[Data shown — start]

Lemma keys_set (d : dict V) (k' : string) (v : V) (k : string) :
  In k (keys (set d k' v)) <-> k = k' \/ In k (keys d).
Proof.
  unfold keys. induction d as [|[k0 v0] d IH]; simpl.
  - intuition.
  - destruct (String.eqb k' k0) eqn:E; simpl.
    + apply String.eqb_eq in E. subst k0. intuition.
    + rewrite IH. intuition.
Qed.

Lemma keys_update (other d : dict V) (k : string) :
  In k (keys (update d other)) <-> In k (keys d) \/ In k (keys other).
Proof.
  unfold update. revert d.
  induction other as [|[k0 v0] other IH]; intro d; simpl.
  - intuition.
  - rewrite IH, keys_set. simpl. intuition.
Qed.

Lemma get_None (d : dict V) (k : string) :
  get d k = None <-> ~ In k (keys d).
Proof.
  unfold keys. induction d as [|[k0 v0] d IH]; simpl.
  - intuition.
  - destruct (String.eqb k k0) eqn:E.
    + apply String.eqb_eq in E. subst k0. intuition discriminate.
    + apply String.eqb_neq in E. rewrite IH. intuition.
Qed.

End Dict.

(** *** The collected global settings *)

Section Collected.
Variable stack : ContainerStack.
Local Open Scope list_scope.

Lemma SettingDefinition_induction (P : SettingDefinition -> Prop) :
  (forall k children, Forall P children -> P (Def k children)) ->
  forall d, P d.
Proof.
  intro H. fix IH 1. intros [k children]. apply H.
  induction children as [|c children IHc]; constructor.
  - apply IH.
  - exact IHc.
Qed.

(** One turn of either collecting loop adds the keys of a definition. *)
Lemma keys_collect (d : SettingDefinition) (values : dict Py.value)
      (k : string) :
  (forall k, In k (keys (getAllChildSettingValues stack d))
             <-> In k (flat_map definition_keys (children d))) ->
  In k (keys (collect_definition stack values d))
  <-> In k (keys values) \/ In k (definition_keys d).
Proof.
  intro Hd. unfold collect_definition.
  rewrite keys_update, keys_set, Hd.
  destruct d as [k0 cs]. simpl. intuition.
Qed.

Lemma keys_collect_all (ds : list SettingDefinition) :
  Forall (fun d =>
            forall k, In k (keys (getAllChildSettingValues stack d))
                      <-> In k (flat_map definition_keys (children d))) ds ->
  forall (values : dict Py.value) (k : string),
    In k (keys (fold_left (collect_definition stack) ds values))
    <-> In k (keys values) \/ In k (flat_map definition_keys ds).
Proof.
  induction 1 as [|d ds Hd _ IH]; intros values k; simpl.
  - intuition.
  - rewrite IH. rewrite keys_collect by exact Hd.
    rewrite in_app_iff. intuition.
Qed.

Lemma keys_children (d : SettingDefinition) :
  forall k, In k (keys (getAllChildSettingValues stack d))
            <-> In k (flat_map definition_keys (children d)).
Proof.
  induction d as [k0 cs IH] using SettingDefinition_induction. intro k.
  simpl getAllChildSettingValues. simpl children.
  change (fold_left _ cs [])
    with (fold_left (collect_definition stack) cs []).
  rewrite (keys_collect_all IH). simpl. intuition.
Qed.

Lemma keys_containers (cs : list Container) :
  forall (values : dict Py.value) (k : string),
    In k (keys
            (fold_left
               (fun setting_values definition_container =>
                  fold_left (collect_definition stack)
                            (definitions definition_container)
                            setting_values)
               (filter (fun c => is_DefinitionContainer (container_class c))
                       cs)
               values))
    <-> In k (keys values)
        \/ In k (flat_map
                   (fun c =>
                      if is_DefinitionContainer (container_class c)
                      then flat_map definition_keys (definitions c)
                      else [])
                   cs).
Proof.
  induction cs as [|c cs IH]; intros values k; simpl.
  - intuition.
  - destruct (is_DefinitionContainer (container_class c)); simpl.
    + rewrite IH, keys_collect_all, in_app_iff; [intuition|].
      apply Forall_forall. intros d _. apply keys_children.
    + apply IH.
Qed.

(** The collected settings have exactly the keys the definition
    containers of the stack define. *)
Lemma collected_keys (k : string) :
  In k (keys (getAllSettingValues_of stack)) <-> In k (defined_keys stack).
Proof.
  unfold getAllSettingValues_of, defined_keys.
  rewrite keys_containers. simpl. intuition.
Qed.

End Collected.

[Data shown — finish]

Exercise prompt
Your task is to quote, without any alteration, the lines running from the top of the records to the line that holds "Lemma keys_update (other", both included.

Your solution
Lemma keys_set (d : dict V) (k' : string) (v : V) (k : string) :
  In k (keys (set d k' v)) <-> k = k' \/ In k (keys d).
Proof.
  unfold keys. induction d as [|[k0 v0] d IH]; simpl.
  - intuition.
  - destruct (String.eqb k' k0) eqn:E; simpl.
    + apply String.eqb_eq in E. subst k0. intuition.
    + rewrite IH. intuition.
Qed.

Lemma keys_update (other d : dict V) (k : string) :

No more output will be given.